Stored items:
Lemma coalesced_app l1 l2 :
  coalesced (l1 ++ l2) <->
  coalesced l1 /\ coalesced l2 /\
  (forall p n, last l1 = Some p -> head l2 = Some n -> bfree p && bfree n = false).
Proof.
  induction l1 as [|k l1 IH].
  - simpl. split; [intros ?; split_and!; done|tauto].
  - change ((k :: l1) ++ l2) with (k :: (l1 ++ l2)). rewrite !coalesced_cons, IH.
    destruct l1 as [|k' l1]; simpl.
    + split.
      * intros [(_ & H2 & H3) H4]. split_and!; [done..|]. intros p n [= <-]. apply H4.
      * intros ([_ H1] & H2 & H3). split_and!; [done..|]. intros n Hn. by apply H3.
    + split.
      * intros [(H1 & H2 & H3) H4]. split_and!; done.
      * intros ([H1 H2] & H3 & H4). split_and!; done.
Qed.

Lemma coalesced_alloc l1 k l2 size :
  bfree k = true -> coalesced (l1 ++ k :: l2) -> coalesced (l1 ++ alloc_in size k ++ l2).
Proof.
  intros Hk. rewrite !coalesced_app. intros (H1 & H2 & H3).
  apply coalesced_cons in H2 as [H2 H4]. rewrite Hk in H4.
  assert (coalesced (alloc_in size k)) as Ha by (unfold alloc_in; by destruct (_ <? _)).
  split_and!; [done..| |].
  - intros p n Hp Hn. destruct (bfree n) eqn:En; [exfalso|by rewrite andb_false_r].
    specialize (H4 n Hn). by rewrite En in H4.
  - intros p n _ Hn. unfold alloc_in in Hn. destruct (_ <? _); injection Hn as <-;
      by rewrite andb_false_r.
Qed.

(** *** kmalloc *)

Lemma first_nonempty h l : heap_inv h l -> here (heap_first h) 0 l = heap_first h.
Proof. intros [_ _ _ _ Hne _ _]. by destruct l. Qed.

(** What [kmalloc] does on the blocks. *)
Definition kmalloc_post (h : heap_state) (l : list blk) (size : Z) (r : Z * heap_state) : Prop :=
  let '(p, h') := r in
  match first_fit size l with
  | None => p = 0 /\ h' = h
  | Some (l1, k, l2) =>
      p = heap_first h + span l1 + HDR /\ heap_first h' = heap_first h /\
      heap_inv h' (l1 ++ alloc_in size k ++ l2) /\
      (forall x, live (heap_first h) l x -> hmem h' x = hmem h x)
  end.

Lemma kmalloc_refines_list fuel size h l :
  heap_inv h l -> 0 < size -> (length l < fuel)%nat ->
  exists r, kmalloc fuel size h = Some r /\ kmalloc_post h l (round_size size) r.
Proof.
  intros Hinv H0 Hf. pose proof (round_size_bounds size) as [[Hs1 Hs2] Hs3].
  pose proof Hinv as [Hfi Hal Hend Hok Hne Hco Hseg].
  unfold kmalloc. rewrite !(proj2 (Z.eqb_neq _ _)) by lia.
  pose proof (find_block_first_fit fuel (round_size size) _ 0 _ l Hok Hfi Hseg Hf) as Hfind.
  rewrite (first_nonempty h l Hinv) in Hfind. rewrite Hfind.
  destruct (first_fit (round_size size) l) as [[[l1 k] l2]|] eqn:E; simpl; last first.
  { eexists. split; [done|]. simpl. by rewrite E. }
  eexists. split; [done|]. simpl. rewrite E.
  destruct (first_fit_Some _ _ _ _ _ E) as (El & Hk & Hle & _).
  destruct (take_block_seg (hmem h) (heap_first h) l1 k l2 (round_size size)) as [Hseg' Hfr];
    rewrite <-?El; [done..|heap_lia|].
  split_and!; [done..| |].
  - split; simpl; [done..| | | | |done].
    + rewrite El in Hend. rewrite !span_app in *. rewrite span_alloc_in. simpl in Hend. lia.
    + rewrite El in Hok. apply Forall_app in Hok as [? [? ?]%Forall_cons].
      rewrite !Forall_app. split_and!; [done| |done]. by apply alloc_in_ok.
    + unfold alloc_in. by destruct l1, (_ <? _).
    + apply coalesced_alloc; [done|]. by rewrite <-El.
  - intros x Hx.
    destruct (live_position _ _ _ _ _ _ Hok El Hx) as [[? _]|[?|[? ?]]]; [congruence|..];
      apply Hfr; heap_lia.
Qed.

(** *** kfree *)

(** A header is rewritten in place. *)
Lemma seg_set_header m m' b l1 k k' l2 :
  Forall blk_ok (l1 ++ k :: l2) -> bsize k' = bsize k ->
  seg m 0 b (l1 ++ k :: l2) 0 ->
  m' (free_ (b + span l1)) = of_bool (bfree k') ->
  (forall x, x <> free_ (b + span l1) -> m' x = m x) ->
  seg m' 0 b (l1 ++ k' :: l2) 0.
Proof.
  intros [Hok1 [[Hk _] Hok2]%Forall_cons]%Forall_app Es (Hl1 & (H1 & H2 & H3 & H4 & H5) & Hl2)%hdr_here
    Hf Hm.
  apply seg_app. split.
  - apply seg_frame with m; [done| |done]. intros x Hx. apply Hm. heap_lia.
  - simpl. rewrite Es. split.
    + repeat split; try done; rewrite Hm; heap_lia || congruence.
    + apply seg_frame with m; [done| |done]. intros x Hx. apply Hm. heap_lia.
Qed.

Lemma absorb_cells m a k n nx pv :
  let b := a + HDR + bsize k in
  hdr_at m a k b pv -> hdr_at m b n nx a ->
  0 <= bsize k -> 0 <= bsize n -> bsize k + HDR + bsize n < 2 ^ 63 ->
  nx = 0 \/ b + HDR + bsize n <= nx ->
  hdr_at (absorb a b m) a (mk_blk (bsize k + HDR + bsize n) (bfree k)) nx pv /\
  (nx <> 0 -> absorb a b m (prev_ nx) = a) /\
  (forall x, x <> size_ a -> x <> next_ a -> (nx <> 0 -> x <> prev_ nx) -> absorb a b m x = m x).
Proof.
  intros b (H1 & H2 & H3 & H4 & H5) (N1 & N2 & N3 & N4 & N5) Hk Hn Hs Hnx.
  assert (b = a + HDR + bsize k) as Hb by done. clearbody b.
  unfold absorb. rewrite H2, N2, wrap_small by heap_lia.
  set (m1 := mem_write m (size_ a) (bsize k + HDR + bsize n)).
  assert (m1 (next_ b) = nx) as -> by (unfold m1; cells; done).
  assert (mem_write m1 (next_ a) nx (next_ a) = nx) as -> by (cells; done).
  unfold truthy. destruct (Z.eqb_spec nx 0) as [->|Hne]; simpl; unfold m1;
    (split; [|split]); try (repeat split; simpl; cells; done).
  - intros x Hx1 Hx2 _. cells. done.
  - intros x Hx1 Hx2 Hx3. specialize (Hx3 Hne). cells. done.
Qed.

Lemma absorb_seg m b l1 k n l2 :
  Forall blk_ok (l1 ++ k :: n :: l2) -> 0 < b -> b + span (l1 ++ k :: n :: l2) < 2 ^ 63 ->
  seg m 0 b (l1 ++ k :: n :: l2) 0 ->
  let a := b + span l1 in
  let m' := absorb a (a + HDR + bsize k) m in
  seg m' 0 b (l1 ++ mk_blk (bsize k + HDR + bsize n) (bfree k) :: l2) 0 /\
  (forall x, x <> size_ a -> x <> next_ a ->
     x <> prev_ (a + HDR + bsize k + HDR + bsize n) -> m' x = m x).
Proof.
  intros [Hok1 [[Hk _] [[Hn _] Hok2]%Forall_cons]%Forall_cons]%Forall_app Hb Hend Hseg a m'.
  rewrite span_app in Hend. simpl in Hend.
  pose proof (span_nonneg l1 Hok1). pose proof (span_nonneg l2 Hok2).
  apply hdr_here in Hseg as (Hl1 & Hh & Hhn & Hl2). fold a in Hl1, Hh, Hhn, Hl2.
  set (nx := here (a + HDR + bsize k + HDR + bsize n) 0 l2) in *.
  assert (nx = 0 \/ a + HDR + bsize k + HDR + bsize n <= nx) as Hnx
    by (unfold nx; destruct l2; simpl; heap_lia).
  destruct (absorb_cells m a k n nx _ Hh Hhn) as (Ha & Hp & Hf); [heap_lia..|].
  fold m' in Ha, Hp, Hf.
  assert (nx <> 0 -> nx = a + HDR + bsize k + HDR + bsize n) as Hnx' by (unfold nx; by destruct l2).
  split.
  - apply seg_app. split; [|simpl; split].
    + apply seg_frame with m; [done| |done]. intros x Hx. apply Hf; heap_lia.
    + fold a. rewrite !Z.add_assoc. exact Ha.
    + fold a. rewrite !Z.add_assoc. apply seg_first_prev with m (a + HDR + bsize k); [done..| |].
      * intros x Hx Hne. apply Hf; heap_lia || (intros Hn0; rewrite (Hnx' Hn0); done).
      * intros Hne. assert (nx <> 0) as Hn0 by (unfold nx; destruct l2; [done|simpl; heap_lia]).
        rewrite <-(Hnx' Hn0). by apply Hp.
  - intros x Hx1 Hx2 Hx3. apply Hf; [done..|]. intros Hn0. by rewrite (Hnx' Hn0).
Qed.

→ Action item:
Starting at the line above that contains "in Hend. lia.", write out each line exactly until the line that contains "destruct l1, (_ <? _)." has been written, and stop there.

→ Written response:
    + rewrite El in Hend. rewrite !span_app in *. rewrite span_alloc_in. simpl in Hend. lia.
    + rewrite El in Hok. apply Forall_app in Hok as [? [? ?]%Forall_cons].
      rewrite !Forall_app. split_and!; [done| |done]. by apply alloc_in_ok.
    + unfold alloc_in. by destruct l1, (_ <? _).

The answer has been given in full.